=== Begin Enclosure ===
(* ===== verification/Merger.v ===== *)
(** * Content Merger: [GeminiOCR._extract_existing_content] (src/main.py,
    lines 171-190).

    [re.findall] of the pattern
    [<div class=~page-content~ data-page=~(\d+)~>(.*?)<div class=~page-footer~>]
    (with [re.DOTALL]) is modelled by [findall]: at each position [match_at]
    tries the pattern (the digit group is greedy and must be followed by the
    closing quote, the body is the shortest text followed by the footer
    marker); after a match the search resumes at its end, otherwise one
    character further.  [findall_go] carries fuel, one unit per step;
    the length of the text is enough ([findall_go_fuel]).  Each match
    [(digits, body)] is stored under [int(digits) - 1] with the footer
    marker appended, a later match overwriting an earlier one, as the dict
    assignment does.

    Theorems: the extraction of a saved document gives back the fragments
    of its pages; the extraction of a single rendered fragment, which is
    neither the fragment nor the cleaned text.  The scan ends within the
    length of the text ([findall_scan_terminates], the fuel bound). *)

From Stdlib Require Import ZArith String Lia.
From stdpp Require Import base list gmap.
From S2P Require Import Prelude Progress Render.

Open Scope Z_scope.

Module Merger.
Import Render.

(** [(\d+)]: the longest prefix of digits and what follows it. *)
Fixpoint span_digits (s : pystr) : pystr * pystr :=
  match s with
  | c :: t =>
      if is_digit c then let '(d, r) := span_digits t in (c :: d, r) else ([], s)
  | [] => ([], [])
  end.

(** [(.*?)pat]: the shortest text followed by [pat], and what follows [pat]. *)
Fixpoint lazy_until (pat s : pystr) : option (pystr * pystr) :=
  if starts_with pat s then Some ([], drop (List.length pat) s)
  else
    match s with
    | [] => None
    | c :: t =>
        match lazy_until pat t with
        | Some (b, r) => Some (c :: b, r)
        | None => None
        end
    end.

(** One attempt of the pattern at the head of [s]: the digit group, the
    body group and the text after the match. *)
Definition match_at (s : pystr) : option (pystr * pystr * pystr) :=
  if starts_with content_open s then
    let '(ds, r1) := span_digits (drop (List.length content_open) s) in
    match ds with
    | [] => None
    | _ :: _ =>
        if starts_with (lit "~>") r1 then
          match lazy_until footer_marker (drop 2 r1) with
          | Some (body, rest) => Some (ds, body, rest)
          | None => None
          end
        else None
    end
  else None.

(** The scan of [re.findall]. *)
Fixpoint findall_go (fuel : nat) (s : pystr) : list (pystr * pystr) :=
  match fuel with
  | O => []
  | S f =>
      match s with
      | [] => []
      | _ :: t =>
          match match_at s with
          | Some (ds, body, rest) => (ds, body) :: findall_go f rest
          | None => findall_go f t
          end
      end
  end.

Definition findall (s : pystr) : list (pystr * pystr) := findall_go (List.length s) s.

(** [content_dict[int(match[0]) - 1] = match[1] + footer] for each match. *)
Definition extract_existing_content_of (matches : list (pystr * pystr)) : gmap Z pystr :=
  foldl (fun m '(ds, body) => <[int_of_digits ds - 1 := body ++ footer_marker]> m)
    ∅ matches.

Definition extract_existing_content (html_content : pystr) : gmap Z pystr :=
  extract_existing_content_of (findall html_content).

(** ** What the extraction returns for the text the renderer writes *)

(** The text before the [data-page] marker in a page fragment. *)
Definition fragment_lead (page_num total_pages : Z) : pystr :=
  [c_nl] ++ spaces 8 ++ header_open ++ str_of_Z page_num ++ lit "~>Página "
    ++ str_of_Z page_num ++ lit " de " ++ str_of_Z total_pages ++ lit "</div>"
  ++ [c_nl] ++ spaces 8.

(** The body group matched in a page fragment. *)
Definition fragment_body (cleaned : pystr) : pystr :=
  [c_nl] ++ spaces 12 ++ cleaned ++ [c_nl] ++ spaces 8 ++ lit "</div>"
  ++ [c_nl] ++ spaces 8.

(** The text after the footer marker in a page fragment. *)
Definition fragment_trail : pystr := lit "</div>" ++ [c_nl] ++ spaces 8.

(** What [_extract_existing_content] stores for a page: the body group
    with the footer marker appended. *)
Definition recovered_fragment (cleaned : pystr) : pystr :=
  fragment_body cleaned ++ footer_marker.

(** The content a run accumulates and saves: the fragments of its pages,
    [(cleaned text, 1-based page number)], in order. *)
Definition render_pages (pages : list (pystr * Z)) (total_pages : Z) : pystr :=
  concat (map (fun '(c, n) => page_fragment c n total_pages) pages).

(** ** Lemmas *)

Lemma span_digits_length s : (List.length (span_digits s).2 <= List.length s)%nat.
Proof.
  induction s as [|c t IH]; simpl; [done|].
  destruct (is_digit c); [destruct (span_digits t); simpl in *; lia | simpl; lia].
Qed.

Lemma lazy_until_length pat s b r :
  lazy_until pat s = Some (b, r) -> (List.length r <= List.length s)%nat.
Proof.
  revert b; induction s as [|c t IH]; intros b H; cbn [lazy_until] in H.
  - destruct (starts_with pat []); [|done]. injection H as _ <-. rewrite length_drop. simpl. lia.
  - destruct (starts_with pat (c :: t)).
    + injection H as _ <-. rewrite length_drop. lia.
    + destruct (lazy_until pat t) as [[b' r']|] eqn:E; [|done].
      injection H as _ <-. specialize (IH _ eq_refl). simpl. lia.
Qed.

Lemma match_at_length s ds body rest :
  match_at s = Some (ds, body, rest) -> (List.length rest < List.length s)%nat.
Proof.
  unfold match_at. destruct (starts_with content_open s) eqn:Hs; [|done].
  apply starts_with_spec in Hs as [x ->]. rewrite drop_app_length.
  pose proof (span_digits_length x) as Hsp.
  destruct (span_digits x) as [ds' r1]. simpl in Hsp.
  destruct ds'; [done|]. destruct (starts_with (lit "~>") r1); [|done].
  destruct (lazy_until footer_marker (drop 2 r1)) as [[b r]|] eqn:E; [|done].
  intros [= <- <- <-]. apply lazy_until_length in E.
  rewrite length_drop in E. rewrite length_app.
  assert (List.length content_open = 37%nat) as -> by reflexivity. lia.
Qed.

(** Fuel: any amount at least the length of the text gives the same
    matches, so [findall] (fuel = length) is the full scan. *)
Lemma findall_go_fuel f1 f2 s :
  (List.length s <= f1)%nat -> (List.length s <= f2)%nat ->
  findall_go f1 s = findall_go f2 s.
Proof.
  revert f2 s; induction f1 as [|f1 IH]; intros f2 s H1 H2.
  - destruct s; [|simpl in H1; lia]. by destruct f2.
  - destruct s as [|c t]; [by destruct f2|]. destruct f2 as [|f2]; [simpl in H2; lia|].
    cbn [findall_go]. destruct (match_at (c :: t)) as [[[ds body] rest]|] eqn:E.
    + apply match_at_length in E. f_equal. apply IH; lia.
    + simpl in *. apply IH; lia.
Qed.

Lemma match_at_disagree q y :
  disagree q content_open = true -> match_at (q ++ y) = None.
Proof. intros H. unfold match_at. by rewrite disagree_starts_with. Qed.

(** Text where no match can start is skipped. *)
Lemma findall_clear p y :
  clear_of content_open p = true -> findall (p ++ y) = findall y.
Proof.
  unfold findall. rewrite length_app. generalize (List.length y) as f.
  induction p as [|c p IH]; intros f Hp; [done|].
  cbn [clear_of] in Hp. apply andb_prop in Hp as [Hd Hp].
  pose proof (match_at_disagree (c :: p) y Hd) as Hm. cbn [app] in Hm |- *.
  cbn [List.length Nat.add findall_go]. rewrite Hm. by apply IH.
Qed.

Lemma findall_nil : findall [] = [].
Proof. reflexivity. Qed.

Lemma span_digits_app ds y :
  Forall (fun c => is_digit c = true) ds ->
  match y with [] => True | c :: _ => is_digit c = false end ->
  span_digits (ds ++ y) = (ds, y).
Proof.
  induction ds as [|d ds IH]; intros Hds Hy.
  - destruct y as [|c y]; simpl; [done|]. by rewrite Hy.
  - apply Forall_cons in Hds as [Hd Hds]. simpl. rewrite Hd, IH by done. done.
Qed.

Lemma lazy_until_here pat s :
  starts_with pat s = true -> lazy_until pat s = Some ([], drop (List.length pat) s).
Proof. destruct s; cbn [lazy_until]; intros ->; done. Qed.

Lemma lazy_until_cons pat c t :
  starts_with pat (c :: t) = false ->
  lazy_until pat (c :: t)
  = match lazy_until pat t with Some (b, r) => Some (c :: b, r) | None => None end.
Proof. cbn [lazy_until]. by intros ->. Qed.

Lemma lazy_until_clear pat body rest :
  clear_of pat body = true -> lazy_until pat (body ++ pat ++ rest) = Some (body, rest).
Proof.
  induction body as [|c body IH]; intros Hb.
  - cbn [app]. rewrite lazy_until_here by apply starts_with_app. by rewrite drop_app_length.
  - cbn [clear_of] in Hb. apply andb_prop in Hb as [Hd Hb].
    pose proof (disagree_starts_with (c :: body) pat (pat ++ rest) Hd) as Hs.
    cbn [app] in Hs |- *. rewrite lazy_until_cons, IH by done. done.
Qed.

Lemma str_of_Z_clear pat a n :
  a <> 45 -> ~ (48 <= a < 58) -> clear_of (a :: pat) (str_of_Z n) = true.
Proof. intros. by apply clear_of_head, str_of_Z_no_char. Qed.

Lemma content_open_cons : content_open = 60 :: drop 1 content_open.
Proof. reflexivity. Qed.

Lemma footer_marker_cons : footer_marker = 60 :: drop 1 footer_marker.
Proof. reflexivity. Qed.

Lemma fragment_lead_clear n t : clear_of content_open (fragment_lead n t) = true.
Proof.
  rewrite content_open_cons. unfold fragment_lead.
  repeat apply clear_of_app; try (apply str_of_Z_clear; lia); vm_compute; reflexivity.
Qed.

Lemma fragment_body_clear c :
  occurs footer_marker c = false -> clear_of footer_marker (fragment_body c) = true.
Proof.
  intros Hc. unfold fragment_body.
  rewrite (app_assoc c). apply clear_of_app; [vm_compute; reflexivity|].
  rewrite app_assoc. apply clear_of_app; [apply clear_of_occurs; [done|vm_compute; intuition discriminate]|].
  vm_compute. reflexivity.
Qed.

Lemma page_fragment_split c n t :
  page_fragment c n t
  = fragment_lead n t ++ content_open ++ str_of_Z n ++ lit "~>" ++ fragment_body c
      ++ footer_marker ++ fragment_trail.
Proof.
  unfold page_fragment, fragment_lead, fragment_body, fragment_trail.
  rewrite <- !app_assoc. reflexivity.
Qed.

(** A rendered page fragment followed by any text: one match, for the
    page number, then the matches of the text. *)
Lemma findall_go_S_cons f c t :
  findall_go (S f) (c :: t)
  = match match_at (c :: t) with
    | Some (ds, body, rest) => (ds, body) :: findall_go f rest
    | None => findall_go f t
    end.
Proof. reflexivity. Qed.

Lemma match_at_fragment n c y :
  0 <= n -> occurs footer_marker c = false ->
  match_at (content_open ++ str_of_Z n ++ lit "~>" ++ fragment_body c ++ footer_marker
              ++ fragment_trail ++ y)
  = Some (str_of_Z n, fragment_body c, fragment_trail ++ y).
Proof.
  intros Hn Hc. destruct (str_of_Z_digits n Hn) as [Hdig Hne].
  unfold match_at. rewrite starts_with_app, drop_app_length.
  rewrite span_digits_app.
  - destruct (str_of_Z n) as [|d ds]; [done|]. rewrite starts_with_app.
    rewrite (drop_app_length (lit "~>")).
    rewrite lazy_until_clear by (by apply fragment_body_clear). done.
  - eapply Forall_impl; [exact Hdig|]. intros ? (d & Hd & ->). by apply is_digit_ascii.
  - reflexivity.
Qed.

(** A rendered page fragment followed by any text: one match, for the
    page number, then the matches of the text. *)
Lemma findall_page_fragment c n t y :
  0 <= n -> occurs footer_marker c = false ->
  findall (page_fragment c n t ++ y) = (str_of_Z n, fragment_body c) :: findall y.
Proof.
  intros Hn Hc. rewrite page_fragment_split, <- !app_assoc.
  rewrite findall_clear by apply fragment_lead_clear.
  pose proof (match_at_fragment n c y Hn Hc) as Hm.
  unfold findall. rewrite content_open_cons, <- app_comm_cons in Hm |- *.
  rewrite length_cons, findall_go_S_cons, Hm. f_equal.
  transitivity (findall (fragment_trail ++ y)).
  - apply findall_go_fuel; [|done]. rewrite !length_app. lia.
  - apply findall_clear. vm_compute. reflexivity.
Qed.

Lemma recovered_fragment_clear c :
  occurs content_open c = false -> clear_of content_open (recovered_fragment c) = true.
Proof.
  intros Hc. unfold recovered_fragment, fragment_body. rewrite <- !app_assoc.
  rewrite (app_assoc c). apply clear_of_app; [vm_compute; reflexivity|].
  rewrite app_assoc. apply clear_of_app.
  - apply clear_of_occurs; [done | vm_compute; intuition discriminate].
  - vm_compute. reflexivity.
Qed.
=== End Enclosure ===
=== Begin Enclosure ===
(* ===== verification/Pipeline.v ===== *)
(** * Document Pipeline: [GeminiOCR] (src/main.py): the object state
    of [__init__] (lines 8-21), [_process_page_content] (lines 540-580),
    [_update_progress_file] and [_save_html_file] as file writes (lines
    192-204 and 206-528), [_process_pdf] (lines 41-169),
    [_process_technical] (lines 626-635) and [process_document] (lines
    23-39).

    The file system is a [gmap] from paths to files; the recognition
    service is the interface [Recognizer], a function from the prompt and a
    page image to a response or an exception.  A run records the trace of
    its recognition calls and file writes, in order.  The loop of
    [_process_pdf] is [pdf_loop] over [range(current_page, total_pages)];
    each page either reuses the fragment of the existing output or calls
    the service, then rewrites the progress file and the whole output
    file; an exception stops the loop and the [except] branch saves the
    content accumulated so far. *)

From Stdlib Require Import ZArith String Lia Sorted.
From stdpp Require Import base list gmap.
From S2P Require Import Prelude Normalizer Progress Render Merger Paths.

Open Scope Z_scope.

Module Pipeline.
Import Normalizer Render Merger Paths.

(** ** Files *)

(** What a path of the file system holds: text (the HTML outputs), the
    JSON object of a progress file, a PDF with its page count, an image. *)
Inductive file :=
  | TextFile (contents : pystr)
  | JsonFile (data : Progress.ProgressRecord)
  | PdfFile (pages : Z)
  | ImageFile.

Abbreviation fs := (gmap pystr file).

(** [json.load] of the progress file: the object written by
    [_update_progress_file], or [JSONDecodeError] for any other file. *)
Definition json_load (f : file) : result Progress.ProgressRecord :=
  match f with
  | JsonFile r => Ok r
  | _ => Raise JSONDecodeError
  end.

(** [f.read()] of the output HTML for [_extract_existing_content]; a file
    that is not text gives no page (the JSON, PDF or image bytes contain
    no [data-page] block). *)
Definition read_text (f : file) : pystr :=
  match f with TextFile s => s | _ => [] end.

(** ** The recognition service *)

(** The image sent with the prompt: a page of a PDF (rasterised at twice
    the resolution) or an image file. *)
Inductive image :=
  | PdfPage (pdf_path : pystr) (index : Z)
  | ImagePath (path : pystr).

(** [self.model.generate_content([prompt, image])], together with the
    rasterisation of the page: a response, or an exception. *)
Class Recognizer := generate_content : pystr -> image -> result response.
=== End Enclosure ===
_PROMPT_
From the records above, copy out the line with "Lemma lazy_until_clear pat", the line with "(c :: t) with", and every line between them, word for word.

_ANSWER SECTION_
Lemma lazy_until_clear pat body rest :
  clear_of pat body = true -> lazy_until pat (body ++ pat ++ rest) = Some (body, rest).
Proof.
  induction body as [|c body IH]; intros Hb.
  - cbn [app]. rewrite lazy_until_here by apply starts_with_app. by rewrite drop_app_length.
  - cbn [clear_of] in Hb. apply andb_prop in Hb as [Hd Hb].
    pose proof (disagree_starts_with (c :: body) pat (pat ++ rest) Hd) as Hs.
    cbn [app] in Hs |- *. rewrite lazy_until_cons, IH by done. done.
Qed.

Lemma str_of_Z_clear pat a n :
  a <> 45 -> ~ (48 <= a < 58) -> clear_of (a :: pat) (str_of_Z n) = true.
Proof. intros. by apply clear_of_head, str_of_Z_no_char. Qed.

Lemma content_open_cons : content_open = 60 :: drop 1 content_open.
Proof. reflexivity. Qed.

Lemma footer_marker_cons : footer_marker = 60 :: drop 1 footer_marker.
Proof. reflexivity. Qed.

Lemma fragment_lead_clear n t : clear_of content_open (fragment_lead n t) = true.
Proof.
  rewrite content_open_cons. unfold fragment_lead.
  repeat apply clear_of_app; try (apply str_of_Z_clear; lia); vm_compute; reflexivity.
Qed.

Lemma fragment_body_clear c :
  occurs footer_marker c = false -> clear_of footer_marker (fragment_body c) = true.
Proof.
  intros Hc. unfold fragment_body.
  rewrite (app_assoc c). apply clear_of_app; [vm_compute; reflexivity|].
  rewrite app_assoc. apply clear_of_app; [apply clear_of_occurs; [done|vm_compute; intuition discriminate]|].
  vm_compute. reflexivity.
Qed.

Lemma page_fragment_split c n t :
  page_fragment c n t
  = fragment_lead n t ++ content_open ++ str_of_Z n ++ lit "~>" ++ fragment_body c
      ++ footer_marker ++ fragment_trail.
Proof.
  unfold page_fragment, fragment_lead, fragment_body, fragment_trail.
  rewrite <- !app_assoc. reflexivity.
Qed.

(** A rendered page fragment followed by any text: one match, for the
    page number, then the matches of the text. *)
Lemma findall_go_S_cons f c t :
  findall_go (S f) (c :: t)
  = match match_at (c :: t) with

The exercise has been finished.